Es schleppt der Leichenzug ein Kindlein herbei,
es schlug ihr der Kirchhof den Schädel entzwei.
S' Kindlein ist tot, geschminkt furchtbar rot.
Seht bloß, das Kindlein - es ist tot!

Solo Klarinette.

DIE SCHWARZEN PUPPEN (schauen in den Sarg des toten Mädchens)

Seht den toten Fratz im Sarg
Seht das kecke Ding!
Wie es liegt, das Kleidchen glänzt!
Ach, tanzt den Totenackerswing.

Küsst es doch, das schöne Kind,
leckt das kalte Fleisch.
Es lebe hoch der Leichenbalg,
der hier nach kaltem Bette heischt.
Solo Violine.

DIE BUCKLIGE (Klarinette setzt ein)

Legt es ins Bettchen und feiert seinen Tod.
S'Kindlein ist unter der Erd' erst ganz tot.

BERTRAM, DER KNECHT

Das Kindlein wacht im Totenschrein und scheint für heute tot zu sein.
Gewahrt es doch, ja lebt es noch, ja lebt es denn im Schrein?

DAS MÄDCHEN (im Prinzessinnenkleid)

...summt ein Kinderlied

Solo Klarinette.

DAS MÄDCHEN (im Prinzessinnenkleid)

Sie zerrten das Kind in ein Bettchen aus Holz,
es griente und küsste die Puppen gewollt.
S' Kindlein ist tot, geschminkt furchtbar rot.
Seht bloß, das Kindlein - es ist tot!

DIE SCHWARZEN PUPPEN (DER DICKE JONATHAN)

Tanzt den Totenackerswing,
hebt die Beinchen hoch.
Das Mädchen im koketten Kleid,
es tanzt den Totenackerswing.

Hebt es aus der Truhe dann,
empor auf Teufels Acker,
Seht euch dieses Kindlein an,
es swingt ´ne Tote schicke-schacker!

Solo Violine.

DIE BUCKLIGE (Klarinette setzt ein)

Legt es ins Bettchen und feiert seinen Tod.
S'Kindlein ist unter der Erd' erst ganz tot.

BERTRAM, DER KNECHT

Das Kindlein wacht im Totenschrein und scheint für heute tot zu sein.
Gewahrt es doch, ja lebt es noch, ja lebt es denn im Schrein?

Solo Violine.

BERTRAM, DER KNECHT

Totenackerswing! Tanzt den, ja tanzt den Leichenswing!
Es tanzt der Totenacker…den Totenackerswing!

Dança do Cemitério

Cuidadosamente, o caixão da menina (com vestido de princesa) é empurrado em um carro de defunto cansado até o cemitério. Atrás do carro, um homem gordo de chapéu (é o marionetista Jonathan, que se pensava morto há anos) geme. Encostados nas lápides, supostos mortos se regozijam com marcas de batom vermelho, revelando sua estridente afeição por corpos frescos. Com seus longos dedos frios, todos os mortos se esticam em direção ao caixão chamativo. A menina em seu vestido de mangas bufantes quase se desfaz diante das dezenas de mãos desajeitadas que, sem vergonha, se atiram na caixa escancarada, atacando o corpinho morto com desconfiança e cobrindo-o com terra úmida. Por toda parte, bonecas negras que querem dar boas-vindas à criança em seu pequeno, mas estranho mundo, começam a entoar uma canção insana dos mortos. O cemitério dança a dança do cemitério!

INTRODUÇÃO

O caixão da menina (com vestido de princesa) é empurrado para o cemitério.

A CORCUNDA

O cortejo fúnebre traz uma criança,
e o cemitério quebrou sua cabeça.
A criança está morta, pintada de vermelho.
Olhem só, a criança - ela está morta!

Solo de clarinete.

AS BONECAS NEGRAS (olham para o caixão da menina morta)
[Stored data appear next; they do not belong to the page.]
End scene_count_more.

Lemma num_escenas_esperadas_covers_30 :
  - (7 * 2 ^ 50) < 30 < 7 * 2 ^ 50 ∧
  ∃ n, num_escenas_esperadas 30 = Ok n ∧ 1 ≤ n ∧
       (30 ≤ 10 → n = 1) ∧ (4 ≤ 30 → -3 ≤ 30 - 7 * n ≤ 3).
Proof. split; [lia|]. apply (num_escenas_esperadas_covers 30). lia. Defined.

(** ** The first endpoint: failures, scenes and calls *)

Section initial_content.
Context `{Builtins} `{Services}.

Lemma selection_calls_gets (query : str) (res : json) (made : list call) :
  made ∈ selection_calls query res →
  Forall (λ c, is_get c = true) made ∧ (1 ≤ length made ≤ 2)%nat.
Proof.
  unfold selection_calls. rewrite !elem_of_cons, elem_of_nil.
  intros [->|[->|[->|[]]]]; (split; [by repeat constructor|simpl; lia]).
Qed.

Lemma new_scene_Ok (res scene out : json) (st st1 : state) :
  new_scene res scene st = (Ok out, st1) →
  scene_from scene out ∧
  ∃ made, calls st1 = calls st ++ made ∧
          Forall (λ c, is_get c = true) made ∧ (1 ≤ length made ≤ 2)%nat ∧
          draws st1 = S (draws st) ∧
          (uuids st ≤ uuids st1 ≤ S (uuids st))%nat.
Proof.
  unfold new_scene. intros Hrun.
  step_run Hrun. destruct scene as [| | | | | |m]; try done.
  injection Hstep as <-. do 2 step_run Hrun.
  apply bind_Ok_inv in Hrun as ([use_video media_url] & st2 & Hsearch & Hrun).
  match type of Hsearch with draw_and_search ?keywords _ _ = _ =>
    destruct (draw_and_search_state keywords res st)
      as (r & made & Hstate & Hmade) end.
  rewrite Hstate in Hsearch. injection Hsearch as _ <-.
  apply selection_calls_gets in Hmade as [Hgets Hlen].
  step_run Hrun.
  match goal with Hs : dict_get _ "id" _ = Ok _ |- _ => injection Hs as <- end.
  apply bind_Ok_inv in Hrun as (scene_id & st3 & Hid & Hrun).
  step_run Hrun.
  match goal with Hs : dict_get _ "script" _ = Ok _ |- _ => injection Hs as <- end.
  apply ret_Ok_inv in Hrun as [-> ->].
  destruct (truthy (default JNull (m !! py "id"))) eqn:Htruthy.
  - apply ret_Ok_inv in Hid as [-> ->]. split.
    + exists m, (default JNull (m !! py "id")), use_video, media_url.
      by rewrite Htruthy.
    + exists made. cbn [calls draws uuids]. repeat split; try done; lia.
  - apply bind_Ok_inv in Hid as (fresh & st4 & Hfresh & Hid).
    apply ret_Ok_inv in Hid as [-> ->].
    unfold new_uuid in Hfresh. injection Hfresh as <- <-. split.
    + exists m, (JStr (uuid4 (uuids st))), use_video, media_url.
      rewrite Htruthy. split; [done|]. split; [done|by eexists].
    + exists made. cbn [calls draws uuids]. repeat split; try done; lia.
Qed.
(** C1, at two processes of two devices under MPI, every device holding
    eight ones, each pool running its two reset tasks in the order 1, 0:
    N = 4. *)
Lemma scatterReduceAndResetGrads_sums_witness :
  exists w',
    scatterReduceAndResetGrads (fun _ => [1; 0]%nat) (mpiWorld float32 2 2 8 1) = Ok w' /\
    length w' = 2%nat /\
    forall p c, nth_error (mpiWorld float32 2 2 8 1) p = Some c ->
      exists c', nth_error w' p = Some c' /\ length (graphs_ c') = 2%nat /\
        forall i, (i < 2)%nat ->
          exists g' b e,
            nth_error (graphs_ c') i = Some g' /\
            localShardRange c (Z.of_nat i) = Ok (b, e) /\
            length (data (grads g')) = 8%nat /\
            forall k, (k < 8)%nat ->
              nth k (data (grads g')) 0 =
                (if (b <=? Z.of_nat k) && (Z.of_nat k <? e)
                 then sumAt (allGrads (mpiWorld float32 2 2 8 1)) k else 0) /\
              ((forall d, In d (allGrads (mpiWorld float32 2 2 8 1)) -> d = repeat 1 8) ->
               nth k (data (grads g')) 0 =
                 (if (b <=? Z.of_nat k) && (Z.of_nat k <? e)
                  then Z.of_nat (2 * 2) else 0)).
Proof.
  apply (@scatterReduceAndResetGrads_sums 2 2 8 float32 float32
           (mpiWorld float32 2 2 8 1) (fun _ => [1; 0]%nat)).
  - apply mpiWorld_jobOf; [now right | lia | lia | reflexivity | reflexivity].
  - intros p _. apply perm_swap.
Defined.

(** The same job evaluated: every device ends with 4 on its own two
    indices and 0 elsewhere. *)
Lemma scatterReduceAndResetGrads_ones :
  option_map allGrads
    (match scatterReduceAndResetGrads (fun _ => [1; 0]%nat) (mpiWorld float32 2 2 8 1) with
     | Ok w' => Some w'
     | _ => None
     end)
  = Some [ [4; 4; 0; 0; 0; 0; 0; 0]; [0; 0; 4; 4; 0; 0; 0; 0];
           [0; 0; 0; 0; 4; 4; 0; 0]; [0; 0; 0; 0; 0; 0; 4; 4] ].
Proof. reflexivity. Qed.

(* ------------------------------------------------------------------ *)
(** ** [allGatherParams] on a job *)

Section AllGatherOfJob.
Variables P D total : nat.
Variables gty vty : Type_.
Variable w : World.
Hypothesis job : jobOf P D total gty vty w.

Local Abbreviation s := (ceil_div (Z.of_nat total) (Z.of_nat (P * D))).
Local Abbreviation posted := (map (callsOf vals (fun b => b) (fun _ => 0) s) w).

(** The shards of all ranks, in ascending rank order. *)
Local Abbreviation gathered :=
  (concat (map (fun r => slice (nth r (allVals w) []) (Z.of_nat r * s) ((Z.of_nat r + 1) * s))
               (seq 0 (P * D)))).

Lemma posted_vals_call (q : NcclCall) :
In q (concat posted) ->
exists r, (r < P * D)%nat /\
          q = callOfRank (allBuffers vals w) (fun b => b) (fun _ => 0) s
                         (ncclFloatType vty) (P * D) r /\
          length (call_buffer q) = total.
Proof.
intros Hq.
destruct (@job_parts P D total gty vty w job)
  as (HP & HD & Hfit & Hdiv & Hlen & Hsized & _ & Hvty).
assert (length (call_buffer q) = total) as Hlq.
{ apply in_concat in Hq. destruct Hq as (l & Hl & Hq).
  apply in_map_iff in Hl. destruct Hl as (c & <- & Hc).
  unfold callsOf in Hq. apply in_map_iff in Hq. destruct Hq as (i & <- & Hi).
  simpl. apply in_indices in Hi.
  apply In_nth_error in Hc. destruct Hc as [p Hp].
  apply (Hsized p c Hp). apply nth_In. lia. }
rewrite (@posted_by_rank P D total HP HD Hfit Hdiv w Hsized Hlen vals vty Hvty) in Hq.
apply in_map_iff in Hq. destruct Hq as (r & <- & Hr). apply in_seq in Hr.
exists r. split; [lia|]. split; [reflexivity|exact Hlq].
Qed.

Lemma length_gathered : length gathered = total.
Proof.
destruct (@job_parts P D total gty vty w job)
  as (HP & HD & Hfit & Hdiv & Hlen & Hsized & _ & Hvty).
destruct (@job_arith P D total HP HD Hfit Hdiv) as (HN & HNfit & Hs & Hex).
rewrite (@length_concat_blocks _ (Z.to_nat s)).
- rewrite length_map, length_seq. nia.
- intros l Hl. apply in_map_iff in Hl. destruct Hl as (r & <- & Hr).
  apply in_seq in Hr. unfold slice.
  rewrite length_firstn, length_skipn.
  assert (length (nth r (allVals w) []) = total) as Hlr.
  { assert (In (callOfRank (allBuffers vals w) (fun b => b) (fun _ => 0) s
                           (ncclFloatType vty) (P * D) r)
               (concat posted)) as Hin.
    { rewrite (@posted_by_rank P D total HP HD Hfit Hdiv w Hsized Hlen vals vty Hvty).
      apply in_map. apply in_seq. lia. }
    destruct (posted_vals_call _ Hin) as (_ & _ & _ & Hl). exact Hl. }
  rewrite Hlr.
  assert (Z.of_nat r + 1 <= Z.of_nat (P * D)) by lia.
  nia.
Qed.
(** The statements a whole upload sends: those of each call, call after
    call. *)
Definition upload_sent (sent : jsstring -> list jsstring -> list Stmt)
    (pid : jsstring) (keys : list jsstring) : list Stmt :=
  flat_map (fun i => sent pid (slice i (i + Client.BATCH_SIZE) keys))
           (batch_offsets Client.BATCH_SIZE (length keys)).

(* ================================================================== *)
(** * Strings: equality, trimming, splitting *)
(* ================================================================== *)

Unset Implicit Arguments.

Lemma jsstring_eqb_eq (a b : jsstring) : jsstring_eqb a b = true <-> a = b.
Proof.
  unfold jsstring_eqb. destruct (list_eq_dec N.eq_dec a b); split; congruence.
Qed.

Lemma jsstring_eqb_refl (a : jsstring) : jsstring_eqb a a = true.
Proof. now apply jsstring_eqb_eq. Qed.

Lemma truthy_nonempty (s : jsstring) : truthy s = true <-> s <> [].
Proof. destruct s; simpl; split; congruence. Qed.

Lemma trimStart_clean (s : jsstring) : starts_clean (trimStart s).
Proof.
  induction s as [|c s IH]; simpl; [exact I|].
  destruct (isStrWhiteSpaceChar c) eqn:E; [exact IH | exact E].
Qed.

Lemma trimStart_fixed (s : jsstring) : starts_clean s -> trimStart s = s.
Proof. destruct s as [|c s]; simpl; [reflexivity|]. now intros ->. Qed.

(** What [trimStart] removes is a prefix: the result is a suffix of [s]. *)
Lemma trimStart_suffix (s : jsstring) : exists p, s = p ++ trimStart s.
Proof.
  induction s as [|c s [p IH]]; simpl.
  - now exists [].
  - destruct (isStrWhiteSpaceChar c).
    + exists (c :: p). simpl. now f_equal.
    + now exists [].
Qed.

(** [trimEnd] keeps a prefix, so it keeps a clean start. *)
Lemma trimEnd_prefix (s : jsstring) : exists q, s = trimEnd s ++ q.
Proof.
  unfold trimEnd. destruct (trimStart_suffix (rev s)) as [p Hp].
  exists (rev p). rewrite <- rev_app_distr, <- Hp. now rewrite rev_involutive.
Qed.

Lemma trimEnd_starts_clean (s : jsstring) :
  starts_clean s -> starts_clean (trimEnd s).
Proof.
  intros H. destruct (trimEnd_prefix s) as [q Hq].
  destruct (trimEnd s) as [|c t] eqn:E; [exact I|].
  rewrite Hq in H. exact H.
Qed.

Lemma trimEnd_idempotent (s : jsstring) : trimEnd (trimEnd s) = trimEnd s.
Proof.
  unfold trimEnd. rewrite rev_involutive.
  now rewrite (trimStart_fixed _ (trimStart_clean (rev s))).
Qed.

Lemma trim_idempotent (s : jsstring) : trim (trim s) = trim s.
Proof.
  unfold trim.
  rewrite (trimStart_fixed _ (trimEnd_starts_clean _ (trimStart_clean s))).
  apply trimEnd_idempotent.
Qed.

Lemma trim_and_filter_clean (xs : list jsstring) :
  Forall clean_key (trim_and_filter xs).
Proof.
  unfold trim_and_filter. apply Forall_forall. intros k Hk.
  apply filter_In in Hk. destruct Hk as [Hin Ht].
  apply in_map_iff in Hin. destruct Hin as [x [<- _]].
  split; [apply trim_idempotent | now apply truthy_nonempty].
Qed.

Lemma trim_and_filter_fixed (ks : list jsstring) :
  Forall clean_key ks -> trim_and_filter ks = ks.
Proof.
  unfold trim_and_filter.
  induction 1 as [|k ks [Ht Hne] _ IH]; simpl; [reflexivity|].
  rewrite Ht. apply truthy_nonempty in Hne. rewrite Hne. now f_equal.
Qed.

Lemma trim_and_filter_idempotent (xs : list jsstring) :
  trim_and_filter (trim_and_filter xs) = trim_and_filter xs.
Proof. apply trim_and_filter_fixed, trim_and_filter_clean. Qed.

Lemma In_slice {A : Type} (i j : nat) (l : list A) (x : A) :
  In x (slice i j l) -> In x l.
Proof.
  unfold slice. intros H.
  rewrite <- (firstn_skipn i l). apply in_or_app. right.
  rewrite <- (firstn_skipn (j - i) (skipn i l)). apply in_or_app. now left.
Qed.

Lemma slice_clean (ks : list jsstring) (i j : nat) :
  Forall clean_key ks -> Forall clean_key (slice i j ks).
Proof.
  intros H. apply Forall_forall. intros k Hk.
  apply In_slice in Hk. revert k Hk. now apply Forall_forall.
Qed.

(** ** [split] and [join] *)

Lemma split_nonempty (sep : N) (s : jsstring) : split sep s <> [].
Proof.
  destruct s as [|c s]; simpl; [discriminate|].
  destruct (N.eqb c sep); [discriminate|].
  destruct (split sep s); discriminate.
Qed.

Lemma join_cons (sep : N) (l : jsstring) (rest : list jsstring) :
  rest <> [] -> join sep (l :: rest) = l ++ sep :: join sep rest.
Proof. destruct rest; [congruence | reflexivity]. Qed.

(** Joining the pieces with the separator gives the text back: [split]
    removes separators and nothing else. *)
Lemma join_split (sep : N) (s : jsstring) : join sep (split sep s) = s.
Proof.
  induction s as [|c s IH]; [reflexivity|].
  cbn [split]. destruct (N.eqb c sep) eqn:E.
  - apply N.eqb_eq in E. subst c.
    rewrite join_cons by apply split_nonempty. now rewrite IH.
  - pose proof (split_nonempty sep s) as Hne.
    destruct (split sep s) as [|cur rest]; [congruence|].
    destruct rest as [|r rest'].
    + simpl in *. now f_equal.
    + change (join sep ((c :: cur) :: r :: rest'))
        with (c :: (cur ++ sep :: join sep (r :: rest'))).
      f_equal. exact IH.
Qed.

(** No piece contains the separator. *)
Lemma split_pieces_free (sep : N) (s : jsstring) :
  Forall (fun l => ~ In sep l) (split sep s).
Proof.
  induction s as [|c s IH]; cbn [split].
  - constructor; [intros [] | constructor].
  - destruct (N.eqb c sep) eqn:E.
    + constructor; [intros [] | exact IH].
    + apply N.eqb_neq in E.
      destruct (split sep s) as [|cur rest].
      * constructor; [|constructor]. intros [H|[]]. congruence.
      * inversion IH as [|? ? Hcur Hrest]; subst.
        constructor; [|exact Hrest]. intros [H|H]; [congruence | tauto].
Qed.

Lemma split_free (sep : N) (l : jsstring) :
  ~ In sep l -> split sep l = [l].
Proof.
  induction l as [|c l IH]; intros H; [reflexivity|].
  cbn [split]. destruct (N.eqb c sep) eqn:E.
  - apply N.eqb_eq in E. subst. exfalso. apply H. now left.
  - rewrite IH; [reflexivity|]. intros Hin. apply H. now right.
Qed.

Lemma split_app_sep (sep : N) (l rest : jsstring) :
  ~ In sep l -> split sep (l ++ sep :: rest) = l :: split sep rest.
Proof.
  induction l as [|c l IH]; intros H.
  - simpl. now rewrite N.eqb_refl.
  - cbn [app split]. destruct (N.eqb c sep) eqn:E.
    + apply N.eqb_eq in E. subst. exfalso. apply H. now left.
    + rewrite IH; [reflexivity|]. intros Hin. apply H. now right.
Qed.

(** [split] cuts at every separator and only there: separator-free pieces
    joined by the separator split back into the same pieces. *)
Lemma split_join (sep : N) (lines : list jsstring) :
  lines <> [] -> Forall (fun l => ~ In sep l) lines ->
  split sep (join sep lines) = lines.
Proof.
  induction lines as [|l rest IH]; intros Hne Hfree; [congruence|].
  inversion Hfree as [|? ? Hl Hrest]; subst.
  destruct rest as [|r rest'].
  - simpl. now apply split_free.
  - rewrite join_cons by discriminate.
    rewrite split_app_sep by exact Hl.
    f_equal. apply IH; [discriminate | exact Hrest].
Qed.

(* ================================================================== *)
(** * The batching loop *)
(* ================================================================== *)

Lemma slice_from (A : Type) (i size : nat) (l : list A) :
  slice i (i + size) l = firstn size (skipn i l).
Proof. unfold slice. f_equal. lia. Qed.

(** With a positive step and fuel for every element left, the loop ends. *)
Lemma offsets_total (step : nat) (Hpos : 0 < step) (len fuel i : nat) :
  len - i <= fuel -> exists os, offsets fuel i len step = Some os.
Proof.
  revert i. induction fuel as [|fuel IH]; intros i Hfuel; simpl.
  - destruct (len <=? i) eqn:E; [now exists []|].
    apply Nat.leb_gt in E. lia.
  - destruct (len <=? i) eqn:E; [now exists []|].
    apply Nat.leb_gt in E.
    destruct (IH (i + step)) as [os Hos]; [lia|].
    exists (i :: os). now rewrite Hos.
Qed.

(** The indices are [i], [i + step], [i + 2 step], ... up to the last one
    below [len]. *)
Lemma offsets_spec (step len fuel : nat) :
  forall i os, offsets fuel i len step = Some os ->
    (forall k, k < length os -> nth k os 0 = i + k * step)
    /\ (forall k, k < length os -> i + k * step < len)
    /\ len <= i + length os * step.
Proof.
  induction fuel as [|fuel IH]; intros i os; simpl.
  - destruct (len <=? i) eqn:E; [|discriminate].
    apply Nat.leb_le in E. intros [= <-]. simpl.
    repeat split; intros; lia.
  - destruct (len <=? i) eqn:E.
    + apply Nat.leb_le in E. intros [= <-]. simpl.
      repeat split; intros; lia.
    + apply Nat.leb_gt in E.
      destruct (offsets fuel (i + step) len step) as [os'|] eqn:Hos;
        [|discriminate].
      intros [= <-]. destruct (IH _ _ Hos) as (Hnth & Hlt & Hend).
      simpl. repeat split.
      * intros [|k] Hk; [lia|]. rewrite Hnth by lia. lia.
      * intros [|k] Hk; [lia|]. specialize (Hlt k). lia.
      * lia.
Qed.
(* ===== verification/Wire.v ===== *)
(** * Writers, decoding functions and the bounded CBOR helpers

    The writers ([Write] for [Vec<u8>] and for [SecretWriter]), the state and
    error monad of the functions that take [&mut Decoder], and the helpers of
    [crates/agent-protocol/src/cbor.rs], which the two files of
    [crates/vault-format] repeat with another error type: the helpers are
    generic in the error type, through [WireError].

    [parses], [yields] and [panic_free] are the three judgements the message
    files use: what a decoder reads back, what it can return, and that it does
    not panic.  The databases [parse] and [yield] close them for the helpers. *)

From S2P Require Import Prelude RustStd Cbor.

(** ** Writers ([minicbor::encode::Write]) *)

(** One [write_all] call: the writer afterwards, or the writer's error. *)
Class Write (W Err : Type) := write_all : W → bytes → W + Err.

(** The [write_all] calls of an encoder, in order. *)
Fixpoint write_chunks {W Err} `{Write W Err} (w : W) (chunks : list bytes) : W + Err :=
  match chunks with
  | [] => inl w
  | c :: chunks =>
      match write_all w c with
      | inl w => write_chunks w chunks
      | inr e => inr e
      end
  end.

(** [Vec<u8>]: the error type is [Infallible]. *)
#[export] Instance vec_write : Write bytes Empty_set := λ w c, inl (w ++ c).

(** [Encoder::new(Vec::new())], the calls, [into_writer()]. *)
Definition vec_encode (chunks : list bytes) : bytes :=
  match write_chunks (W:=bytes) [] chunks with
  | inl w => w
  | inr e => match e : Empty_set with end
  end.

(** The zeroizing buffer that never reallocates. [sw_capacity] is the capacity
    requested at allocation, the least one [Vec::with_capacity] may give. *)
Record SecretWriter := { sw_bytes : bytes; sw_capacity : Z }.

Definition with_capacity (capacity : Z) : SecretWriter :=
  {| sw_bytes := []; sw_capacity := capacity |}.

Inductive SecretWriterOverflow := secret_writer_overflow.

Definition secret_write_all (w : SecretWriter) (c : bytes) : SecretWriter + SecretWriterOverflow :=
  match checked_add 64 (len (sw_bytes w)) (len c) with
  | None => inr secret_writer_overflow
  | Some required =>
      if required >? sw_capacity w then inr secret_writer_overflow
      else inl {| sw_bytes := sw_bytes w ++ c; sw_capacity := sw_capacity w |}
  end.

#[export] Instance secret_write : Write SecretWriter SecretWriterOverflow := secret_write_all.

(** [Encoder::new(SecretWriter::with_capacity(capacity))], the calls, each with
    [expect], then [into_writer().into_bytes()]: an overflow is a panic. *)
Definition secret_encode {E} (capacity : Z) (chunks : list bytes) : result E bytes :=
  match write_chunks (with_capacity capacity) chunks with
  | inl w => Ok (sw_bytes w)
  | inr _ => Panic
  end.

(** Encoder calls with [expect] on a writer that is already in use. *)
Definition secret_put {E} (w : SecretWriter) (chunks : list bytes) : result E SecretWriter :=
  match write_chunks w chunks with
  | inl w => Ok w
  | inr _ => Panic
  end.

Lemma write_chunks_vec w chunks :
  write_chunks (W:=bytes) (Err:=Empty_set) w chunks = inl (w ++ concat chunks).
Proof.
  revert w. induction chunks as [|c cs IH]; intros w; simpl; [by rewrite app_nil_r|].
  by rewrite IH, app_assoc.
Qed.

Lemma vec_encode_concat chunks : vec_encode chunks = concat chunks.
Proof. unfold vec_encode. by rewrite write_chunks_vec. Qed.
Olhem a carinha morta no caixão
Olhem a coisinha atrevida!
Como ela está, o vestido brilha!
Ah, dancem a dança do cemitério.

Beijem-na, a linda criança,
lambe a carne fria.
Viva o corpo em decomposição,
que aqui pede uma cama fria.
Solo de violino.

A CORCUNDA (clarinete entra)

Coloquem-na na caminha e celebrem sua morte.
A criança está sob a terra, completamente morta.

BERTRAM, O SERVIÇO

A criança acorda no caixão e parece estar morta por hoje.
Mas será que ela ainda vive, sim, vive no caixão?

A MENINA (com vestido de princesa)

...canta uma canção infantil

Solo de clarinete.

A MENINA (com vestido de princesa)

Eles arrastaram a criança para uma caminha de madeira,
e ela sorriu e beijou as bonecas de propósito.
A criança está morta, pintada de vermelho.
Olhem só, a criança - ela está morta!

AS BONECAS NEGRAS (O GORDO JONATHAN)

Dancem a dança do cemitério,
levantem as perninhas.
A menina no vestido provocante,
elas dançam a dança do cemitério.

Tirem-na do baú então,
para o campo do diabo,
Olhem para essa criança,
ela faz um swing de defunto!

Solo de violino.

A CORCUNDA (clarinete entra)

Coloquem-na na caminha e celebrem sua morte.
A criança está sob a terra, completamente morta.

BERTRAM, O SERVIÇO

A criança acorda no caixão e parece estar morta por hoje.
Mas será que ela ainda vive, sim, vive no caixão?

Solo de violino.

BERTRAM, O SERVIÇO

Dança do cemitério! Dancem, sim, dancem o swing dos mortos!
O cemitério dança... a dança do cemitério!